## Problem to work on:
Go through the lines below. Copy those with "Hrest".

*** Data excerpts ***

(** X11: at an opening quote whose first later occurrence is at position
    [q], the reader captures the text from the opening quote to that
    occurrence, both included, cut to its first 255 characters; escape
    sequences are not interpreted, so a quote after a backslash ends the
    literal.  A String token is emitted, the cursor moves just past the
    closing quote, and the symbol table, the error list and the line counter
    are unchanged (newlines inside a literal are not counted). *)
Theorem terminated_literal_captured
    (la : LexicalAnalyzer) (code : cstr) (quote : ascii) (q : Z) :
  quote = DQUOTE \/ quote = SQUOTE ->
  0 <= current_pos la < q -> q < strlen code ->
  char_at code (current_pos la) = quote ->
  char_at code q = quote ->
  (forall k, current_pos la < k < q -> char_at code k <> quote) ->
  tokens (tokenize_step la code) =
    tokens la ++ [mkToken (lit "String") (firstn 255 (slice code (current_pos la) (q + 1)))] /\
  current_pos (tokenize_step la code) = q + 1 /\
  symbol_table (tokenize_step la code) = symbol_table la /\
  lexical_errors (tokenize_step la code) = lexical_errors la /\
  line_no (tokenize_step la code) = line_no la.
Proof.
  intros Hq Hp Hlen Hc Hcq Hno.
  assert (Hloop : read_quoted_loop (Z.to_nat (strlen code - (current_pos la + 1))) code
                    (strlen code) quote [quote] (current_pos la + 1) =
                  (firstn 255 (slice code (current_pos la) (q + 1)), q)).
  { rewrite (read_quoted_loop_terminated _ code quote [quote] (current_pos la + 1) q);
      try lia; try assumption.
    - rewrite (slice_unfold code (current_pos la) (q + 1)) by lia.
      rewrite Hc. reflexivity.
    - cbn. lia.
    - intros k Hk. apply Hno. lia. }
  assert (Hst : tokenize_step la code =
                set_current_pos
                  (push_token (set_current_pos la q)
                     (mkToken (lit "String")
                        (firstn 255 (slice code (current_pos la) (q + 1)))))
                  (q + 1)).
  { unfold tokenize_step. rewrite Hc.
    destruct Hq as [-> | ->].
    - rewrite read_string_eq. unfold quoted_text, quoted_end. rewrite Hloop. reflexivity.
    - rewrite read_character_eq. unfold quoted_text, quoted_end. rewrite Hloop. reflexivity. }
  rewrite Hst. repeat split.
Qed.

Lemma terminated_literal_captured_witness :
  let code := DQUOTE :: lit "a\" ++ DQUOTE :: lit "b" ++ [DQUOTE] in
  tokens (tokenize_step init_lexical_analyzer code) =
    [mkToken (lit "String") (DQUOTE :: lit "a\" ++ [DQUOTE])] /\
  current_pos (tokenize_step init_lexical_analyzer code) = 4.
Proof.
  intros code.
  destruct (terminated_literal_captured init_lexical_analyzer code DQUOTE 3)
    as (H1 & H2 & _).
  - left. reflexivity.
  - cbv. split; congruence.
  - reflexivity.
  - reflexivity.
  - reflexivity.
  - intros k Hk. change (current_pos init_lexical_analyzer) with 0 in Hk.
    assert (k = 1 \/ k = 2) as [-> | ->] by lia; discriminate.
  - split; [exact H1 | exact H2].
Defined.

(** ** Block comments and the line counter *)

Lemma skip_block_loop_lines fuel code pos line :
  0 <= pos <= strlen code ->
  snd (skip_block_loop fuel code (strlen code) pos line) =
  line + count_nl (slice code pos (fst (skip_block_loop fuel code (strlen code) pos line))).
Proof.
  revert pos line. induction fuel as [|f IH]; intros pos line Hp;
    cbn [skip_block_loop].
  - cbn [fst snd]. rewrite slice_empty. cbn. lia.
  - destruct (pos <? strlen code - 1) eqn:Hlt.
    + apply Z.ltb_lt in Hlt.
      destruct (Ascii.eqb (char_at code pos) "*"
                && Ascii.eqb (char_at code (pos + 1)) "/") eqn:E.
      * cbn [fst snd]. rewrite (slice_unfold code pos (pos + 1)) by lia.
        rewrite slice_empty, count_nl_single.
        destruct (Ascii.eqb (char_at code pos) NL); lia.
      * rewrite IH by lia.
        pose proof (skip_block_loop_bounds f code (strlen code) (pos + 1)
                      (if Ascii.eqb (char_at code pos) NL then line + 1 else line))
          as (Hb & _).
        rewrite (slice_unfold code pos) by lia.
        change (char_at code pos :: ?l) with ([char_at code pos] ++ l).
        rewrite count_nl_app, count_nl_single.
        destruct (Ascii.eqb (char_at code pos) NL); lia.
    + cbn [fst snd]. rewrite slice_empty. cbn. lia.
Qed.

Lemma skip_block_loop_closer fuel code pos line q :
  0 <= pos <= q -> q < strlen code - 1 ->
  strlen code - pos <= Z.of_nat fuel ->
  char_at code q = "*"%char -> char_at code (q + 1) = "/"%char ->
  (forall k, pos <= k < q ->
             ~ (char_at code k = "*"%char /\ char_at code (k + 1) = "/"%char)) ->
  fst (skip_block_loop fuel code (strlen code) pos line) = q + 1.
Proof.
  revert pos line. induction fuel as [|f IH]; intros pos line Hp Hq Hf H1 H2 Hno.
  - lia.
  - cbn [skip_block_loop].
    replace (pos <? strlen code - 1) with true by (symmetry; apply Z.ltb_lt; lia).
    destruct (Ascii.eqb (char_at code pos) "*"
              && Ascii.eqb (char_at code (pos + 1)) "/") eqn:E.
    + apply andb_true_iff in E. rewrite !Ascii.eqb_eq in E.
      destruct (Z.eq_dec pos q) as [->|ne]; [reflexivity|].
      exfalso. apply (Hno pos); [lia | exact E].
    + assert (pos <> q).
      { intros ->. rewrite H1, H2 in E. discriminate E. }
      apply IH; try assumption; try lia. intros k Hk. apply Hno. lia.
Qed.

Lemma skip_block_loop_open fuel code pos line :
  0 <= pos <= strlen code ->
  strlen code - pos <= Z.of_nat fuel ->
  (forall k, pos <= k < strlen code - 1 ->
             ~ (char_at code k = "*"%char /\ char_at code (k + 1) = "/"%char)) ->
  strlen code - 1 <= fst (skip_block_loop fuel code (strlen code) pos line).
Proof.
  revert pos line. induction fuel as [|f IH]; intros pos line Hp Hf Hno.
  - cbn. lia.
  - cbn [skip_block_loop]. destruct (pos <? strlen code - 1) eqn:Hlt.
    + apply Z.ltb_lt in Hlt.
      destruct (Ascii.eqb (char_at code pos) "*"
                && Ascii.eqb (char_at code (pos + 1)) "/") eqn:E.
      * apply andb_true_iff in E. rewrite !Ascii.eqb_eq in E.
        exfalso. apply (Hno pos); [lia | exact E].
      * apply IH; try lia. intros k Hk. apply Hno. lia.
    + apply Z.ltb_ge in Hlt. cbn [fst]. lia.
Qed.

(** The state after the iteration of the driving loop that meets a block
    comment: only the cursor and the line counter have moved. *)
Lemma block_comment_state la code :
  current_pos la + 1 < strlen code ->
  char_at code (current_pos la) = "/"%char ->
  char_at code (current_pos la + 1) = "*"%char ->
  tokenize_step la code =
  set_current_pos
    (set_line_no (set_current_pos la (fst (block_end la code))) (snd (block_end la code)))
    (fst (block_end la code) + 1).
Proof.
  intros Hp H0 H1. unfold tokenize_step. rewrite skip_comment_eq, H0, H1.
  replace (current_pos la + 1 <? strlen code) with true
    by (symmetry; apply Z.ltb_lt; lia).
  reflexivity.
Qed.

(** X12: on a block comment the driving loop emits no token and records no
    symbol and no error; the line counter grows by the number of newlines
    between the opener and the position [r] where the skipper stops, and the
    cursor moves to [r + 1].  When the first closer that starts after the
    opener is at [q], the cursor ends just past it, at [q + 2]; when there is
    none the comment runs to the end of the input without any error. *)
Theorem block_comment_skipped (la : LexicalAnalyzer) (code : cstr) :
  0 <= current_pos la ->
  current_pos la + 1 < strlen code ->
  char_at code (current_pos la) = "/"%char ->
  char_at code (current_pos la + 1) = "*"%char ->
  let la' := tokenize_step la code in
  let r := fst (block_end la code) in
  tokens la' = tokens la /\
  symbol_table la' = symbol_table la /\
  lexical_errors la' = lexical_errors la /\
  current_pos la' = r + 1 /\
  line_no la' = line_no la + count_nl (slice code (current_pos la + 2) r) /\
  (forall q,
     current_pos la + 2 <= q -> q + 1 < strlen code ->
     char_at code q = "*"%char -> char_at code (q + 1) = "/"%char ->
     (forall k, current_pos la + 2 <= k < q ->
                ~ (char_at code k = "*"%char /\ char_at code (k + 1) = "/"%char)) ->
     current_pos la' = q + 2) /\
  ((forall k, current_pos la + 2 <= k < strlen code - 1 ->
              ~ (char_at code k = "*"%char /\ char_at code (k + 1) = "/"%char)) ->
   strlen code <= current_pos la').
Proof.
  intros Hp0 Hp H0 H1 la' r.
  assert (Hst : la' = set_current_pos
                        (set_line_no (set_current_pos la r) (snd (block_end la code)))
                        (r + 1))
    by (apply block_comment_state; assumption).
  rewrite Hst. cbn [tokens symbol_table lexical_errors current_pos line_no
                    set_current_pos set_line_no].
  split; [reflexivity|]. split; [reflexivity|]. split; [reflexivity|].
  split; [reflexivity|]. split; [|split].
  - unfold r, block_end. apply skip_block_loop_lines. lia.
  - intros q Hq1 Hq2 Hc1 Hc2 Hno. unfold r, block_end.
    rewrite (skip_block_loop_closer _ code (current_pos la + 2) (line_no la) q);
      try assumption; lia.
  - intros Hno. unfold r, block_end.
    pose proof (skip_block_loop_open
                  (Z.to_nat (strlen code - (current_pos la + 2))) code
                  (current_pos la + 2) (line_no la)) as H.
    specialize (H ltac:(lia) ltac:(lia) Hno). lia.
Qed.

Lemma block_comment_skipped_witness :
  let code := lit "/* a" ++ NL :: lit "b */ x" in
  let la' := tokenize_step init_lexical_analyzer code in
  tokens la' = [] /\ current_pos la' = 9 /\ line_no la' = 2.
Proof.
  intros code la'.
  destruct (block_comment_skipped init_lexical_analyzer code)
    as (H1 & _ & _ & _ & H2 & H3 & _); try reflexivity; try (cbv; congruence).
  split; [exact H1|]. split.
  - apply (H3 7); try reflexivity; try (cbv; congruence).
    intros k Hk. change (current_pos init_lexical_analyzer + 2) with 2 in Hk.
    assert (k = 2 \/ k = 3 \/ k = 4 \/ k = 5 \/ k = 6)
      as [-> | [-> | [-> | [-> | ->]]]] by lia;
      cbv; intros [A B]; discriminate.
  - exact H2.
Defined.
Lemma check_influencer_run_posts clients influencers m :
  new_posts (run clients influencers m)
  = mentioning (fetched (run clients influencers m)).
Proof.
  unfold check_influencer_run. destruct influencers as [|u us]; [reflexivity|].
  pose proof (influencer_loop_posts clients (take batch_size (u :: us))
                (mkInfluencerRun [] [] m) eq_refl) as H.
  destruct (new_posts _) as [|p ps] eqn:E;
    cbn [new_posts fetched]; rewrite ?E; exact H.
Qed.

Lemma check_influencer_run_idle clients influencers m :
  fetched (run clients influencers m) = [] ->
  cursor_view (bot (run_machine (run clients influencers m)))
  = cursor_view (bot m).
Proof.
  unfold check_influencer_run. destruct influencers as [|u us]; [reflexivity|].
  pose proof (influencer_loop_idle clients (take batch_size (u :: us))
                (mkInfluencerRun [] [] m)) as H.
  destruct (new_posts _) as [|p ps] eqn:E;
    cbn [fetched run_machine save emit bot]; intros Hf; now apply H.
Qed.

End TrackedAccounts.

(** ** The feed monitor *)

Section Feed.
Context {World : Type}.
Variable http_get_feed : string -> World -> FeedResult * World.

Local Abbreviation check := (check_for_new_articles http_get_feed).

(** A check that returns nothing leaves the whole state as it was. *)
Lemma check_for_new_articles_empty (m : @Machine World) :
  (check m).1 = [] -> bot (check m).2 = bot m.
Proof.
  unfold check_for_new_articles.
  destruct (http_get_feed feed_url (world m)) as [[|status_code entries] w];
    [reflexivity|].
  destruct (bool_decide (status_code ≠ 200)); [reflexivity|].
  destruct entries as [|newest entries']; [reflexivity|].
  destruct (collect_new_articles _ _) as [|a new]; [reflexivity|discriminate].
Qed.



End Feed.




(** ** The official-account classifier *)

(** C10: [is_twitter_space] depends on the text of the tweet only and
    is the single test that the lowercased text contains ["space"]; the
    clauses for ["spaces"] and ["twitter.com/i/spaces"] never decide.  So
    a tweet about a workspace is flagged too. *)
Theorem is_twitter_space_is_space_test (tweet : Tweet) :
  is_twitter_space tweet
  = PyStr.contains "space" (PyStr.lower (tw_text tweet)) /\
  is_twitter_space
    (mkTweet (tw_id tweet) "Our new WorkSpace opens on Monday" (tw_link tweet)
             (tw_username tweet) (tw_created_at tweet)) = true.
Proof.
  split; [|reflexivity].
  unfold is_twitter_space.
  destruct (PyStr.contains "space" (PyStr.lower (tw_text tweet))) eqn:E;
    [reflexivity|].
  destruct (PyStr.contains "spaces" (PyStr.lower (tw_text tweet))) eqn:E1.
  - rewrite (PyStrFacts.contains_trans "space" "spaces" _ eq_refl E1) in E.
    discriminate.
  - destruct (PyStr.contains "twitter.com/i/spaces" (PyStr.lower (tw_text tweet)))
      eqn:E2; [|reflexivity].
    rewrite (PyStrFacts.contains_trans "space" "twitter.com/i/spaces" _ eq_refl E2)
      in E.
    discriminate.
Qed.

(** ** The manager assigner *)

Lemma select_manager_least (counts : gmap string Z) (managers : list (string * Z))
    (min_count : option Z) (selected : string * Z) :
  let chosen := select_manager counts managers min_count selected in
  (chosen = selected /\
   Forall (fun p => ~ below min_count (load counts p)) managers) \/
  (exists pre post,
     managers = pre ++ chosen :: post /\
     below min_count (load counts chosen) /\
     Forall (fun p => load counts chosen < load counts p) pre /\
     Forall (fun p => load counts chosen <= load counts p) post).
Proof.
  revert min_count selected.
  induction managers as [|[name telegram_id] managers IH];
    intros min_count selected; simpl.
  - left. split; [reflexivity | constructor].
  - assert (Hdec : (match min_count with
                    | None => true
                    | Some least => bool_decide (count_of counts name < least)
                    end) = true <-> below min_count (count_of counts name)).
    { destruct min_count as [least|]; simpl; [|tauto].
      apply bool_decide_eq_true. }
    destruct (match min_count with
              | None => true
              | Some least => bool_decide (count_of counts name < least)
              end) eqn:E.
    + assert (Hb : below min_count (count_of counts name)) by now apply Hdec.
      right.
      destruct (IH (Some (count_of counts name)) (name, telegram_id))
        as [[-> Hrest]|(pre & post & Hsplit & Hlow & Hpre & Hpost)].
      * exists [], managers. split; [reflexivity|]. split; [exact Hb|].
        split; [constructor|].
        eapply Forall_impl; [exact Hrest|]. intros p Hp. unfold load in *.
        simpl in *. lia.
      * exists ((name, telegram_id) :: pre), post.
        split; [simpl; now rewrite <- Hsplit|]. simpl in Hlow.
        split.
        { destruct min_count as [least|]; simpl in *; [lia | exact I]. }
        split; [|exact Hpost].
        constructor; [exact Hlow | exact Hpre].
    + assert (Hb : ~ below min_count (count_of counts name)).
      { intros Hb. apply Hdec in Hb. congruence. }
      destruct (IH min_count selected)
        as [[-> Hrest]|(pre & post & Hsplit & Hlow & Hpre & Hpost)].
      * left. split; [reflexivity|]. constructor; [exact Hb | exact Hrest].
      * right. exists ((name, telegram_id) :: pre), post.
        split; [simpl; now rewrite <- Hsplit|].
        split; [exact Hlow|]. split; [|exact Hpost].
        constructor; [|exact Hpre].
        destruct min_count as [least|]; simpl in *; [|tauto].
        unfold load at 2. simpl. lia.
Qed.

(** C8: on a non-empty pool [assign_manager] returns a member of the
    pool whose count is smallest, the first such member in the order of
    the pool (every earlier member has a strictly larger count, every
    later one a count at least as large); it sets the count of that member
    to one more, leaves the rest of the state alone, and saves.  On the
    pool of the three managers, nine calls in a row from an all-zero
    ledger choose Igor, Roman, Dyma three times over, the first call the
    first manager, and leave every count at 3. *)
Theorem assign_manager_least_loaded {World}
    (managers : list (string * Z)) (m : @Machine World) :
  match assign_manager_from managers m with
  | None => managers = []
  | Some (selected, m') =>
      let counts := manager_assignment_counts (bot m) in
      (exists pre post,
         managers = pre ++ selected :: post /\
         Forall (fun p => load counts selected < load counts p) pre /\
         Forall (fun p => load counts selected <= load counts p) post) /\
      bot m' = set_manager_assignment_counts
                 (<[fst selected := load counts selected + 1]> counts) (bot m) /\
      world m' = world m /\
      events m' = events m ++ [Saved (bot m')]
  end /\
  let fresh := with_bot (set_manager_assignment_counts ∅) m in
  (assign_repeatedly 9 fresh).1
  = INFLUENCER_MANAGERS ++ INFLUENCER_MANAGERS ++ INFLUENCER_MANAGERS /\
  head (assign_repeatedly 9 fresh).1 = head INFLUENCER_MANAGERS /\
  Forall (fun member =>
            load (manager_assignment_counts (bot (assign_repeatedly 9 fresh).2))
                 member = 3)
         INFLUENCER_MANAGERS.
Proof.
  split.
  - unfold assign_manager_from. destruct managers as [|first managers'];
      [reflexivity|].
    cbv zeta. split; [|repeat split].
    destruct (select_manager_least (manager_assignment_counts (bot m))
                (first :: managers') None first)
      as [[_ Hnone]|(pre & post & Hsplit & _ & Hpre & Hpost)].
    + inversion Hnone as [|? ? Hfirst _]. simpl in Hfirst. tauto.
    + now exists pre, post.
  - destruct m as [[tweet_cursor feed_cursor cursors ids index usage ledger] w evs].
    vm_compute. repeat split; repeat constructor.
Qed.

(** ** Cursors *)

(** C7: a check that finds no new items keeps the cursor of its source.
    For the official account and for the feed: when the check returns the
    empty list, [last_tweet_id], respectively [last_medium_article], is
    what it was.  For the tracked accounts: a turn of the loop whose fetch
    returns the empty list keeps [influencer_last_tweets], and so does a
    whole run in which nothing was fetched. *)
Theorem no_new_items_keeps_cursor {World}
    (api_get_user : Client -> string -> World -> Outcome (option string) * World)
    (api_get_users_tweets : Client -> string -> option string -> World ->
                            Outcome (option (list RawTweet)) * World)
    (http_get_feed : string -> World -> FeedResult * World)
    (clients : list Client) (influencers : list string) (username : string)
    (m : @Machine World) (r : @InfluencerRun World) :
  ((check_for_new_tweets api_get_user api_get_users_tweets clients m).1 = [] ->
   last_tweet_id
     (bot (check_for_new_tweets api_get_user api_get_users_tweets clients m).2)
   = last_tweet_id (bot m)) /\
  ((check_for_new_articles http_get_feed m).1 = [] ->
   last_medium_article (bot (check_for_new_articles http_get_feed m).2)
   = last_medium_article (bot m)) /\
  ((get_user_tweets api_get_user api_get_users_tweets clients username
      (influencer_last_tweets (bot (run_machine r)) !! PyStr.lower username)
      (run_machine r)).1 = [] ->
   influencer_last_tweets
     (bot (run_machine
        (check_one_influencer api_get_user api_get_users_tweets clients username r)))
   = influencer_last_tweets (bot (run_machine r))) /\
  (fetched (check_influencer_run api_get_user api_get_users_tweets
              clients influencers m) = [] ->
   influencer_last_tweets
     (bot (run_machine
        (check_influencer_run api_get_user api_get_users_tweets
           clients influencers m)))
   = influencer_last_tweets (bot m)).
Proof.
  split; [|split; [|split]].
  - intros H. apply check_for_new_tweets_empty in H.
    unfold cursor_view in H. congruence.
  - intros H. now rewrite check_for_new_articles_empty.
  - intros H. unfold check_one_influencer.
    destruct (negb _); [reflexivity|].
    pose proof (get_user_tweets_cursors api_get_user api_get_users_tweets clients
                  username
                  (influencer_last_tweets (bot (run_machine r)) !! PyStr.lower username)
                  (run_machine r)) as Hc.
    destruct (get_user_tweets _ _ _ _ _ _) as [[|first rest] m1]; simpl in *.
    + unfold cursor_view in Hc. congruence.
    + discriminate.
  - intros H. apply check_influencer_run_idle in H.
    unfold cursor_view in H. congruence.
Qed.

*** End of Data excerpts ***

## Output below:
        as [[-> Hrest]|(pre & post & Hsplit & Hlow & Hpre & Hpost)].
        eapply Forall_impl; [exact Hrest|]. intros p Hp. unfold load in *.
        as [[-> Hrest]|(pre & post & Hsplit & Hlow & Hpre & Hpost)].
      * left. split; [reflexivity|]. constructor; [exact Hb | exact Hrest].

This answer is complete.